Collected data entries
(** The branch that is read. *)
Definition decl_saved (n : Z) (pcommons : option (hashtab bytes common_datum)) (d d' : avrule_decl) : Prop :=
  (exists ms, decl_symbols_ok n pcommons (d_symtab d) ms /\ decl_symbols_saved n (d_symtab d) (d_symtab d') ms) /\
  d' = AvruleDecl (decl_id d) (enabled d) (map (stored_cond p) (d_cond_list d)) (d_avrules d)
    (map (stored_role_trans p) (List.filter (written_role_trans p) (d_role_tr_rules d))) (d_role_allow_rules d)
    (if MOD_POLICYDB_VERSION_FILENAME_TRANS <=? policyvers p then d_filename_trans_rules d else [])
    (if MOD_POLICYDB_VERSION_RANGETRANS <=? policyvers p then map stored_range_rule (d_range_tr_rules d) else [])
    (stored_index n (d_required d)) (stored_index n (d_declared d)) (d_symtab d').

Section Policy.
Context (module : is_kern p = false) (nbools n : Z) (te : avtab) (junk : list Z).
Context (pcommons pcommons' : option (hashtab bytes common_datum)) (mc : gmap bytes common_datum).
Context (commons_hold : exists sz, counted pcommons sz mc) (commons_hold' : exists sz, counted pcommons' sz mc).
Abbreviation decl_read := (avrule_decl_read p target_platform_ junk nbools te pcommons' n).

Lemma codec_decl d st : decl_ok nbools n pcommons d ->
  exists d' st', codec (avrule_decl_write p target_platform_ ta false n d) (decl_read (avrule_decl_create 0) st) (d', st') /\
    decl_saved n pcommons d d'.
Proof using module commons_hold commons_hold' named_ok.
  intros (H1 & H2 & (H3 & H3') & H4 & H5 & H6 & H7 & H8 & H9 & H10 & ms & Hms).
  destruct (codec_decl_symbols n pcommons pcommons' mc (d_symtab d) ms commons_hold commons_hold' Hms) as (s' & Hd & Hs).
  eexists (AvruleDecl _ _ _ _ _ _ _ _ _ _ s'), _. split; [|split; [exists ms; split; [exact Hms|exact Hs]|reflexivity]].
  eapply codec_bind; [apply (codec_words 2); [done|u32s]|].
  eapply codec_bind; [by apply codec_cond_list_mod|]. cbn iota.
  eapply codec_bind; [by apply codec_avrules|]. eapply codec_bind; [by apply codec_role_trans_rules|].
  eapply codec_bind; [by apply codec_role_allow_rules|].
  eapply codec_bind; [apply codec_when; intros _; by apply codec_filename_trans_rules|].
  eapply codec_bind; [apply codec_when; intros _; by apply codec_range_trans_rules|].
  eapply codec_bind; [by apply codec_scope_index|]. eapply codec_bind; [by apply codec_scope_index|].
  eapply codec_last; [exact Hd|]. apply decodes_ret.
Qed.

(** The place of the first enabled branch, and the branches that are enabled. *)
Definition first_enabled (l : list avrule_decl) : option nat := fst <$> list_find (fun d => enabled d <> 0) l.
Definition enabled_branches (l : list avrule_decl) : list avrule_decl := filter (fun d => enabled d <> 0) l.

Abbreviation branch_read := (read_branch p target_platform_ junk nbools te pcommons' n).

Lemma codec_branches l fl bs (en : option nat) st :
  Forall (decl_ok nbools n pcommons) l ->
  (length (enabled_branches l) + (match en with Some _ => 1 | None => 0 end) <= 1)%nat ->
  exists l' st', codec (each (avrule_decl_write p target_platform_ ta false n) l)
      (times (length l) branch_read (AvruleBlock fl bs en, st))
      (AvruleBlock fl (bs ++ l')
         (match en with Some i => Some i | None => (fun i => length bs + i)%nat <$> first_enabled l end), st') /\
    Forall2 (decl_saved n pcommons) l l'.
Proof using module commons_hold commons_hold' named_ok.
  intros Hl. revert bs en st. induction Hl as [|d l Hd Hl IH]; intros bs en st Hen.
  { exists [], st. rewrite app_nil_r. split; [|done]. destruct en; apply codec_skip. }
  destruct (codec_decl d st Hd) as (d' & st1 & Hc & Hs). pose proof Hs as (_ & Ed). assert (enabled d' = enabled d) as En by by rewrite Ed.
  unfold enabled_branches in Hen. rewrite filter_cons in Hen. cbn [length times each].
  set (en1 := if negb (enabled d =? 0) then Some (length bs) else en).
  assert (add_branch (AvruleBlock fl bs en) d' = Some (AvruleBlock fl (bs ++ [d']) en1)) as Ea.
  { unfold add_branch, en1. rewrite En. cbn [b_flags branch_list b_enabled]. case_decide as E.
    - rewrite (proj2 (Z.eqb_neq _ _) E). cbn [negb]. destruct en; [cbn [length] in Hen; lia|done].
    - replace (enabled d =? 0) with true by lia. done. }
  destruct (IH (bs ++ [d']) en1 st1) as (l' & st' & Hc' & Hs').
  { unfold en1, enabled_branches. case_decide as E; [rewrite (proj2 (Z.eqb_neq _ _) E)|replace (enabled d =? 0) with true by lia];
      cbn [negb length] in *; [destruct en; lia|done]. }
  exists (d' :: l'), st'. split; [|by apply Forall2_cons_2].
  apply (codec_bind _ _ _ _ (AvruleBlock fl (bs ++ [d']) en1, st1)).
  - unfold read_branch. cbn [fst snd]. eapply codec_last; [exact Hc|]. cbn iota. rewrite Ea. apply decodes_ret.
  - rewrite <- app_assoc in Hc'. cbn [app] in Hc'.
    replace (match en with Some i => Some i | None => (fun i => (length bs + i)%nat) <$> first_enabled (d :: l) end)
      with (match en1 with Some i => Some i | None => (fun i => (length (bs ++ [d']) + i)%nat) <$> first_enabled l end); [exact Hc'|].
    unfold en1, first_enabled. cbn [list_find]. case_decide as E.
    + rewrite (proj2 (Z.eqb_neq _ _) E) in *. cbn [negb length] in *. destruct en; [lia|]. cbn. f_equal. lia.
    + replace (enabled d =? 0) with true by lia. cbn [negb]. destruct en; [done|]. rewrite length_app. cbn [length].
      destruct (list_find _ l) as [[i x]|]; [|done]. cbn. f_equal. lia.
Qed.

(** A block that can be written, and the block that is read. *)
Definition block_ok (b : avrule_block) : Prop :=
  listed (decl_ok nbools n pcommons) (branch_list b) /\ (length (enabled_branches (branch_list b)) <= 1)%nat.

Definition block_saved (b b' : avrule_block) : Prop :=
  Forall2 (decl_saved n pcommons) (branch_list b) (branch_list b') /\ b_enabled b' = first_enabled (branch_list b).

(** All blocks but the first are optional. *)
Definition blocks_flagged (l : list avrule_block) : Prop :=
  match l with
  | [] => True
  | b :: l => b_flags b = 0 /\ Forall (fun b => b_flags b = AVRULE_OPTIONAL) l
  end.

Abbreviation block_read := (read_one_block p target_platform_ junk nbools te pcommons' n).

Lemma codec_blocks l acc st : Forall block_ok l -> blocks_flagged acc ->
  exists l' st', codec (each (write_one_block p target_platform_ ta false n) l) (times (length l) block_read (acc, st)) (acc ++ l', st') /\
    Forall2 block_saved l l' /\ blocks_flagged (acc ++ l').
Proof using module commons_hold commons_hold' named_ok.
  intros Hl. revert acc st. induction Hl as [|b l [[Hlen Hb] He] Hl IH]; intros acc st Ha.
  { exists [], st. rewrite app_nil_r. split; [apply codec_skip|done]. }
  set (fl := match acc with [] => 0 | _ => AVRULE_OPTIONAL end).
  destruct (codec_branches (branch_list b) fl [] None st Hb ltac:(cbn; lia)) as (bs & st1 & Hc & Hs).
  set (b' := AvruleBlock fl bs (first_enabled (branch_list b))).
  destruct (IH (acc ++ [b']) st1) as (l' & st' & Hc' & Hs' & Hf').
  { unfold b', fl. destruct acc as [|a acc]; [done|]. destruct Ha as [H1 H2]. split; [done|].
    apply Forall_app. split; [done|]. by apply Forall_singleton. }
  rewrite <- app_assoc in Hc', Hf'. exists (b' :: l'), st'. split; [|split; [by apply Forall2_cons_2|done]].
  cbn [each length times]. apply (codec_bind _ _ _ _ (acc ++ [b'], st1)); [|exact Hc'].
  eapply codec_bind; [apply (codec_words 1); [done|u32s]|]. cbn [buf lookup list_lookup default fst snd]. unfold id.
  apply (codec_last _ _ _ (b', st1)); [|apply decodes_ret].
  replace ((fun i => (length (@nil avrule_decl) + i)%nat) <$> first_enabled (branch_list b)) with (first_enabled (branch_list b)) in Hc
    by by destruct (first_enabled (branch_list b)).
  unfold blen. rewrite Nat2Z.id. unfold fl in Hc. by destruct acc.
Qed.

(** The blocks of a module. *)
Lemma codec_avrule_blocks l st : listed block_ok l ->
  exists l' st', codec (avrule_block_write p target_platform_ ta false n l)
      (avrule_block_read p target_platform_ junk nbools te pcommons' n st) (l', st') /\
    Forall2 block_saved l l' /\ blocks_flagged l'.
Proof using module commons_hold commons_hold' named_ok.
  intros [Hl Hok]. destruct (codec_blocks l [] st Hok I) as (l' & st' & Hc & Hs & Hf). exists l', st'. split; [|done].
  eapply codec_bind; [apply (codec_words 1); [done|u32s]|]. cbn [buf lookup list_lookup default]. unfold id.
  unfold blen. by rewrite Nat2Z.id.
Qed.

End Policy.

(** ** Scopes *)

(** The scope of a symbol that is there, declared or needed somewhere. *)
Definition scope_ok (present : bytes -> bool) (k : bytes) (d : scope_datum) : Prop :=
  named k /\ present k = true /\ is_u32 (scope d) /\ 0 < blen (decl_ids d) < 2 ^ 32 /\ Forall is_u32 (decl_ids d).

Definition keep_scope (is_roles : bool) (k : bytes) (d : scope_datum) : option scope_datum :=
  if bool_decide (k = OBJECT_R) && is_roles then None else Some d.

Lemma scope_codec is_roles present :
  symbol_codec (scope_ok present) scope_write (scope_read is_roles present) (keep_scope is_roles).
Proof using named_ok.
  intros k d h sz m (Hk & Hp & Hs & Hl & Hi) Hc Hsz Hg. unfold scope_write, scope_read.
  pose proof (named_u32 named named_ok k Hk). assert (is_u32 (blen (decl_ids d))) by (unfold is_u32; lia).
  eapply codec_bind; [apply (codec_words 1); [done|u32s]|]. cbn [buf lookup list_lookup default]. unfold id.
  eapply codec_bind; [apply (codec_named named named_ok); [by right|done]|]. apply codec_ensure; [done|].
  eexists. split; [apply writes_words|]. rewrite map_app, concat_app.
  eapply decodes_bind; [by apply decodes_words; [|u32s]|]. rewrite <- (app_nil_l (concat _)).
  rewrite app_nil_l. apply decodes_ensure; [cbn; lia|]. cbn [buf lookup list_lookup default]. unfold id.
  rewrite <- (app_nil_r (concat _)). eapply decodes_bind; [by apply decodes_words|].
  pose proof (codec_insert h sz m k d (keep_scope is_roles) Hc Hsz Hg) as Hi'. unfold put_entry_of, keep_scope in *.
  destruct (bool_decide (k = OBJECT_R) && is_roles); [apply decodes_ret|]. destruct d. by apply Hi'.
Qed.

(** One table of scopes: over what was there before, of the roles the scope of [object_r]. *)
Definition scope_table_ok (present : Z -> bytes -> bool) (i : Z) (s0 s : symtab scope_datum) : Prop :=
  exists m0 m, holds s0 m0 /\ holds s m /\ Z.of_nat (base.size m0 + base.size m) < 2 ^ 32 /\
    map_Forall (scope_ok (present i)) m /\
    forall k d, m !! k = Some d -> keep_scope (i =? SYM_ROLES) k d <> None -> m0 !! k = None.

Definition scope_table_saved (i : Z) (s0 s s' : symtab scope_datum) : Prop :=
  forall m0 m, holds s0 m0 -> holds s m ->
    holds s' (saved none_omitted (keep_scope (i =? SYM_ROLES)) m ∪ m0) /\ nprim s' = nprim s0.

● BRIEF
Of the entries above, transcribe exactly those lines that fall between the line containing "- unfold read_branch." and the line containing "(** A block", together with those two lines.

● SOLUTION TO THIS EXERCISE
  - unfold read_branch. cbn [fst snd]. eapply codec_last; [exact Hc|]. cbn iota. rewrite Ea. apply decodes_ret.
  - rewrite <- app_assoc in Hc'. cbn [app] in Hc'.
    replace (match en with Some i => Some i | None => (fun i => (length bs + i)%nat) <$> first_enabled (d :: l) end)
      with (match en1 with Some i => Some i | None => (fun i => (length (bs ++ [d']) + i)%nat) <$> first_enabled l end); [exact Hc'|].
    unfold en1, first_enabled. cbn [list_find]. case_decide as E.
    + rewrite (proj2 (Z.eqb_neq _ _) E) in *. cbn [negb length] in *. destruct en; [lia|]. cbn. f_equal. lia.
    + replace (enabled d =? 0) with true by lia. cbn [negb]. destruct en; [done|]. rewrite length_app. cbn [length].
      destruct (list_find _ l) as [[i x]|]; [|done]. cbn. f_equal. lia.
Qed.

(** A block that can be written, and the block that is read. *)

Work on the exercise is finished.